=== INPUT ===
(* ===== verification/VmLaw.v ===== *)
(** vm.c keeps the contract [VmLaws] of Services.v: page tables built from the words
    of physical memory implement separate address spaces with the bytes their
    owners expect.  The proof follows one ghost map from pages to their uses. *)
From S2P Require Import Prelude Mem Str KState Spinlock Sched Services Kalloc Vm.

(** * Page table arithmetic *)

Lemma has_bit e k : 0 ≤ k → has e (2^k) = Z.testbit e k.
Proof.
  intros Hk. unfold has. destruct (Z.testbit e k) eqn:E.
  - destruct (Z.eqb_spec (Z.land e (2^k)) 0) as [H|]; [|done].
    assert (Hb : Z.testbit (Z.land e (2^k)) k = true)
      by (by rewrite Z.land_spec, E, Z.pow2_bits_true).
    by rewrite H, Z.bits_0 in Hb.
  - destruct (Z.eqb_spec (Z.land e (2^k)) 0) as [|H]; [done|]. destruct H.
    apply Z.bits_inj'. intros j Hj. rewrite Z.land_spec, Z.bits_0, Z.pow2_bits_eqb by done.
    destruct (Z.eqb_spec k j) as [<-|]; [by rewrite E|apply andb_false_r].
Qed.

Lemma has_lor e f k : 0 ≤ k → has (Z.lor e f) (2^k) = has e (2^k) || has f (2^k).
Proof. intros. by rewrite !has_bit, Z.lor_spec. Qed.

Lemma lor_page a f : a mod 4096 = 0 → 0 ≤ f < 4096 → Z.lor a f = a + f.
Proof.
  intros Ha Hf. rewrite <- Z.lxor_lor; [symmetry; apply Z.add_nocarry_lxor|].
  all: apply Z.bits_inj'; intros k Hk; rewrite Z.land_spec, Z.bits_0;
    destruct (Z.lt_ge_cases k 12);
    [rewrite <- (Z.mod_pow2_bits_low a 12 k) by done; change (2^12) with 4096; by rewrite Ha, Z.bits_0
    |rewrite (Z.bits_above_log2 f k), andb_false_r; [done|lia|]].
  all: destruct (Z.eq_dec f 0) as [->|]; [cbn; lia|];
    apply Z.lt_le_trans with 12; [|done]; apply Z.log2_lt_pow2; [lia|]; change (2^12) with 4096; lia.
Qed.

Lemma addr_eq e : PTE_ADDR e = 4096 * (e / 4096).
Proof. unfold PTE_ADDR. change 4095 with (Z.ones 12). by rewrite land_lnot_ones. Qed.

Lemma down_eq a : PGROUNDDOWN a = 4096 * (a / 4096).
Proof. unfold PGROUNDDOWN. change (PGSIZE - 1) with (Z.ones 12). by rewrite land_lnot_ones. Qed.

Lemma PDX_eq va : 0 ≤ va < 2^32 → PDX va = va / 4096 / 1024.
Proof.
  intros Hva. unfold PDX. change 1023 with (Z.ones 10). rewrite Z.land_ones, Z.shiftr_div_pow2 by done.
  rewrite Z.div_div by done. change (4096 * 1024) with (2^22). apply Z.mod_small.
  split; [apply Z.div_pos; lia|]. apply Z.div_lt_upper_bound; lia.
Qed.

Lemma PTX_eq va : PTX va = (va / 4096) mod 1024.
Proof. unfold PTX. change 1023 with (Z.ones 10). by rewrite Z.land_ones, Z.shiftr_div_pow2. Qed.

(** The kernel address a page table entry points to. *)
Definition tab (e : Z) : Z := P2V (PTE_ADDR e).

(** The entry for a page with given flags points to that page. *)
Lemma make_pte end_ p f :
  KERNBASE < end_ → valid_page end_ p → 0 ≤ f < 4096 →
  0 ≤ Z.lor (V2P p) f < 2^32 ∧ tab (Z.lor (V2P p) f) = p ∧ PTE_ADDR (Z.lor (V2P p) f) ≠ 0.
Proof.
  intros He Hv Hf. pose proof (valid_range end_ He p Hv) as Hr. destruct Hv as [Ha _ _].
  unfold tab, P2V, V2P. rewrite addr_eq. unfold KERNBASE, PHYSTOP in *.
  rewrite (u32_id (p - _)) by lia.
  assert (Ha' : (p - 2147483648) mod 4096 = 0) by (apply Z.div_exact in Ha; Z.div_mod_to_equations; lia).
  rewrite lor_page by done. apply Z.div_exact in Ha'; [|lia].
  assert (E : 4096 * ((p - 2147483648 + f) / 4096) = p - 2147483648) by (Z.div_mod_to_equations; lia).
  rewrite E, u32_id by lia. lia.
Qed.

(** * Address spaces *)
Definition pde (m : mem) (pd i : Z) : Z := load32 m (pd + 4 * i).
(** Where the entry for page number [n] is, and the entry. *)
Definition pte_addr (m : mem) (pd n : Z) : option Z :=
  let e := pde m pd (n / 1024) in if has e PTE_P then Some (tab e + 4 * (n mod 1024)) else None.
Definition entry (m : mem) (pd n : Z) : option Z := load32 m <$> pte_addr m pd n.

Arguments load32 : simpl never.
Arguments store32 : simpl never.
Arguments pde : simpl never.
Arguments tab : simpl never.
Arguments has : simpl never.

(** User pages are those below KERNBASE. *)
Definition upages : Z := 524288.

(** In memory [m], with the pages used as [U] says, [pd] is the directory of an
    address space whose user pages are exactly those in [D], with contents [um], and
    whose kernel half maps nothing outside [K]. *)
Record space (m : mem) (U : gmap Z use) (pd : Z) (D K : Z → bool) (um : mem) : Prop := {
  sp_dir : U !! pd = Some UDir;
  sp_tab i : 0 ≤ i < 1024 → has (pde m pd i) PTE_P = true → U !! tab (pde m pd i) = Some (UTab pd i);
  sp_user n : 0 ≤ n < upages → D n = true → ∃ e, entry m pd n = Some e ∧
    has e PTE_P = true ∧ has e PTE_W = true ∧ U !! tab e = Some (UUser pd n) ∧ PTE_ADDR e ≠ 0 ∧
    ∀ k, 0 ≤ k < 4096 → m (tab e + k) = um (4096 * n + k);
  sp_none n e : 0 ≤ n < upages → D n = false → entry m pd n = Some e → has e PTE_P = false;
  sp_kern n e : upages ≤ n < 2 * upages → K n = false → entry m pd n = Some e → has e PTE_P = false;
}.

(** User code may access page [n]; and the pages of [m] it may access, it may in [m']. *)
Definition user_page (m : mem) (pd n : Z) : bool :=
  if entry m pd n is Some e then has e PTE_P && has e PTE_U else false.
Definition users (pd : Z) (m m' : mem) : Prop :=
  ∀ n, 0 ≤ n < 2 * upages → user_page m pd n = true → user_page m' pd n = true.

Lemma user_page_entry m m' pd n : entry m' pd n = entry m pd n → user_page m' pd n = user_page m pd n.
Proof. intros E. unfold user_page. by rewrite E. Qed.

Lemma users_refl pd m : users pd m m.
Proof. by intros n Hn. Qed.

(** The pages of the space [pd]. *)
Definition of_space (pd p : Z) (u : use) : Prop :=
  (p = pd ∧ u = UDir) ∨ (∃ i, u = UTab pd i) ∨ (∃ n, u = UUser pd n).

Lemma load32_agree m m' p k : agree m m' p → 0 ≤ k → k + 4 ≤ 4096 → load32 m' (p + k) = load32 m (p + k).
Proof. intros Ha H0 H1. apply load32_ext. intros x Hx. apply Ha. unfold in_page. lia. Qed.

Lemma page_number n : 0 ≤ n < 2 * upages → 0 ≤ n / 1024 < 1024 ∧ 0 ≤ n mod 1024 < 1024.
Proof. unfold upages. intros. Z.div_mod_to_equations. lia. Qed.

Section SpaceFrame.
Variables (m m' : mem) (U U' : gmap Z use) (pd : Z) (D K : Z → bool) (um : mem).
Hypothesis Hkeep : ∀ p u, U !! p = Some u → of_space pd p u → (∀ n, u = UUser pd n → D n = true) →
  U' !! p = Some u ∧ agree m m' p.
Hypothesis Hs : space m U pd D K um.

Lemma frame_tab t i : U !! t = Some (UTab pd i) → U' !! t = Some (UTab pd i) ∧ agree m m' t.
Proof. intros Ht. apply Hkeep; [done| |done]. right. left. eauto. Qed.

Lemma frame_pde i : 0 ≤ i < 1024 → pde m' pd i = pde m pd i.
Proof.
  intros Hi. apply load32_agree; [|lia..].
  apply (Hkeep pd UDir); [apply (sp_dir _ _ _ _ _ _ Hs)|by left|done].
Qed.

Lemma frame_entry n : 0 ≤ n < 2 * upages → entry m' pd n = entry m pd n.
Proof.
  intros Hn. destruct (page_number n Hn) as [Hi Hj]. unfold entry, pte_addr. rewrite frame_pde by done.
  destruct (has (pde m pd (n / 1024)) PTE_P) eqn:E; [|done]. cbn. f_equal.
  apply load32_agree; [|lia..]. eapply frame_tab. by apply (sp_tab _ _ _ _ _ _ Hs).
Qed.

Lemma space_frame : space m' U' pd D K um.
Proof.
  pose proof Hs as [A B C E F]. split.
  - apply (Hkeep pd UDir); [done|by left|done].
  - intros i Hi. rewrite frame_pde by done. intros Hp. by apply frame_tab, B.
  - intros n Hn Hd. rewrite frame_entry by lia.
    destruct (C n Hn Hd) as (e & H1 & H2 & H3 & H4 & H5 & H6). exists e.
    destruct (Hkeep _ (UUser pd n) H4) as [Hu Hag]; [right; right; eauto|naive_solver|].
    split_and!; try done. intros k Hk. rewrite <- H6 by done. apply Hag. unfold in_page. lia.
  - intros n e Hn Hd. rewrite frame_entry by lia. by apply E.
  - intros n e Hn Hd. rewrite frame_entry by (unfold upages in *; lia). by apply F.
Qed.
End SpaceFrame.

(** What an operation on the space [pd] leaves alone. *)
Definition framed (pd : Z) (U : gmap Z use) (m : mem) (U' : gmap Z use) (m' : mem) : Prop :=
  ∀ p u, U !! p = Some u → u ≠ UFree → ¬ of_space pd p u → U' !! p = Some u ∧ agree m m' p.

Lemma framed_refl pd U m : framed pd U m U m.
Proof. intros p u Hp _ _. split; [done|]. by intros x Hx. Qed.

Lemma framed_trans pd U1 m1 U2 m2 U3 m3 :
  framed pd U1 m1 U2 m2 → framed pd U2 m2 U3 m3 → framed pd U1 m1 U3 m3.
Proof.
  intros H1 H2 p u Hp Hu Hn. destruct (H1 p u Hp Hu Hn) as [Hp2 Ha].
  destruct (H2 p u Hp2 Hu Hn) as [Hp3 Hb]. split; [done|]. intros x Hx. rewrite (Hb x Hx). by apply Ha.
Qed.

(** The same, but for one page [q] that the operation owns. *)
Definition framed_but (q pd : Z) (U : gmap Z use) (m : mem) (U' : gmap Z use) (m' : mem) : Prop :=
  ∀ p u, U !! p = Some u → u ≠ UFree → ¬ of_space pd p u → p ≠ q → U' !! p = Some u ∧ agree m m' p.

Lemma framed_but_trans q pd U1 m1 U2 m2 U3 m3 :
  framed_but q pd U1 m1 U2 m2 → framed_but q pd U2 m2 U3 m3 → framed_but q pd U1 m1 U3 m3.
Proof.
  intros H1 H2 p u Hp Hu Hn Hq. destruct (H1 p u Hp Hu Hn Hq) as [Hp2 Ha].
  destruct (H2 p u Hp2 Hu Hn Hq) as [Hp3 Hb]. split; [done|]. intros x Hx. rewrite (Hb x Hx). by apply Ha.
Qed.

Lemma framed_weaken q pd U m U' m' : framed pd U m U' m' → framed_but q pd U m U' m'.
Proof. intros H p u Hp Hu Hn _. by apply H. Qed.

Lemma framed_kalloc q pd U m U' m' :
  U !! q = Some UFree → framed_but q pd (<[q := UPage]> U) m U' m' → framed pd U m U' m'.
Proof.
  intros Hq H p u Hp Hu Hn. assert (p ≠ q) by congruence. apply H; [|done..]. by rewrite lookup_insert_ne.
Qed.

Lemma framed_space pd pd' U m U' m' D K um :
  framed pd U m U' m' → pd' ≠ pd → space m U pd' D K um → space m' U' pd' D K um.
Proof.
  intros Hf Hne. apply space_frame. intros p u Hp Ho _. apply Hf; [done|..].
  - intros ->. destruct Ho as [[_ ?]|[[i ?]|[n ?]]]; done.
  - intros Ho'. destruct Ho as [[-> ->]|[[i ->]|[n ->]]], Ho' as [[? ?]|[[j ?]|[k ?]]]; simplify_eq.
Qed.

(** The sets only matter on page numbers of the right half. *)
Lemma space_ext m U pd D D' K K' um um' :
  (∀ n, 0 ≤ n < upages → D' n = D n) →
  (∀ n, upages ≤ n < 2 * upages → K' n = false → K n = false) →
  (∀ n k, 0 ≤ n < upages → D n = true → 0 ≤ k < 4096 → um' (4096 * n + k) = um (4096 * n + k)) →
  space m U pd D K um → space m U pd D' K' um'.
Proof.
  intros Hd Hk Hu [A B C E F]. split; try done.
  - intros n Hn HD. rewrite Hd in HD by done. destruct (C n Hn HD) as (e & H1 & H2 & H3 & H4 & H5 & H6).
    exists e. split_and!; try done. intros k Hk'. rewrite Hu by done. auto.
  - intros n e Hn HD. rewrite Hd in HD by done. by apply E.
  - intros n e Hn HK. apply F; [done|]. auto.
Qed.

(** * Writing page tables *)
Section Tables.
Variable end_ : Z.
Hypothesis Hend : KERNBASE < end_.
Implicit Types (U : gmap Z use) (D K : Z → bool).

Definition valid_uses U : Prop := ∀ p u, U !! p = Some u → valid_page end_ p.

Lemma uses_apart U p q u v x :
  valid_uses U → U !! p = Some u → U !! q = Some v → u ≠ v → in_page p x → ¬ in_page q x.
Proof. intros Hv Hp Hq Hne. apply (pages_apart end_); [eauto..|congruence]. Qed.

(** A store inside one page. *)
Lemma store_agree U m p q a v u u' :
  valid_uses U → U !! p = Some u → U !! q = Some u' → u ≠ u' → p ≤ a → a + 4 ≤ p + 4096 →
  agree m (store32 m a v) q.
Proof.
  intros Hv Hp Hq Hne H1 H2 x Hx. apply store32_out. intros Hc.
  apply (uses_apart U q p u' u x Hv Hq Hp); [done|done|]. unfold in_page. lia.
Qed.

Lemma pte_addr_eq m pd n a :
  pte_addr m pd n = Some a →
  has (pde m pd (n / 1024)) PTE_P = true ∧ a = tab (pde m pd (n / 1024)) + 4 * (n mod 1024).
Proof. unfold pte_addr. destruct (has _ PTE_P); [|done]. by intros [= <-]. Qed.

Section SetEntry.
Variables (m : mem) (U : gmap Z use) (pd : Z) (D K : Z → bool) (um : mem) (n a v : Z).
Hypothesis Hv : valid_uses U.
Hypothesis Hs : space m U pd D K um.
Hypothesis Hn : 0 ≤ n < 2 * upages.
Hypothesis Ha : pte_addr m pd n = Some a.
Let t := tab (pde m pd (n / 1024)).
Let m' := store32 m a v.

Lemma set_present : has (pde m pd (n / 1024)) PTE_P = true ∧ a = t + 4 * (n mod 1024).
Proof. by apply pte_addr_eq. Qed.

Lemma set_tab : U !! t = Some (UTab pd (n / 1024)).
Proof. apply (sp_tab _ _ _ _ _ _ Hs); [by apply page_number|apply set_present]. Qed.

Lemma set_agree p u : U !! p = Some u → u ≠ UTab pd (n / 1024) → agree m m' p.
Proof.
  intros Hp Hu. destruct set_present as [_ Ea]. destruct (page_number n Hn). unfold m'. rewrite Ea.
  apply (store_agree U _ t p _ _ (UTab pd (n / 1024)) u); [done|apply set_tab|done|congruence|lia..].
Qed.

Lemma set_pde i : 0 ≤ i < 1024 → pde m' pd i = pde m pd i.
Proof.
  intros Hi. apply load32_agree; [|lia..]. by apply (set_agree pd UDir); [apply (sp_dir _ _ _ _ _ _ Hs)|].
Qed.

Lemma set_entry_same : entry m' pd n = Some (u32 v).
Proof.
  unfold entry, pte_addr. destruct (page_number n Hn) as [Hi Hj]. rewrite set_pde by done.
  destruct set_present as [-> Ea]. unfold m'. rewrite Ea. cbn [fmap option_fmap option_map]. f_equal. apply load32_store32.
Qed.

Lemma set_entry_other n' : 0 ≤ n' < 2 * upages → n' ≠ n → entry m' pd n' = entry m pd n'.
Proof.
  intros Hn' Hne. unfold entry, pte_addr. destruct (page_number n' Hn') as [Hi Hj]. rewrite set_pde by done.
  destruct (has (pde m pd (n' / 1024)) PTE_P) eqn:E; [|done]. cbn. f_equal.
  destruct (decide (n' / 1024 = n / 1024)) as [Et|Et].
  - rewrite Et. destruct set_present as [_ Ea]. unfold m'. rewrite Ea. unfold t. apply load32_store32_ne.
    assert (n' mod 1024 ≠ n mod 1024); [|lia]. intros Em. apply Hne.
    rewrite (Z.div_mod n 1024), (Z.div_mod n' 1024) by lia. congruence.
  - apply load32_agree; [|lia..]. apply (set_agree _ (UTab pd (n' / 1024))); [by apply (sp_tab _ _ _ _ _ _ Hs)|congruence].
Qed.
===
- PROBLEM: Output the lines above between the one holding "of physical memory" and the one holding "intros Hk. unfold", inclusive, with nothing before or after them.

- WORKED SOLUTION:
    of physical memory implement separate address spaces with the bytes their
    owners expect.  The proof follows one ghost map from pages to their uses. *)
From S2P Require Import Prelude Mem Str KState Spinlock Sched Services Kalloc Vm.

(** * Page table arithmetic *)

Lemma has_bit e k : 0 ≤ k → has e (2^k) = Z.testbit e k.
Proof.
  intros Hk. unfold has. destruct (Z.testbit e k) eqn:E.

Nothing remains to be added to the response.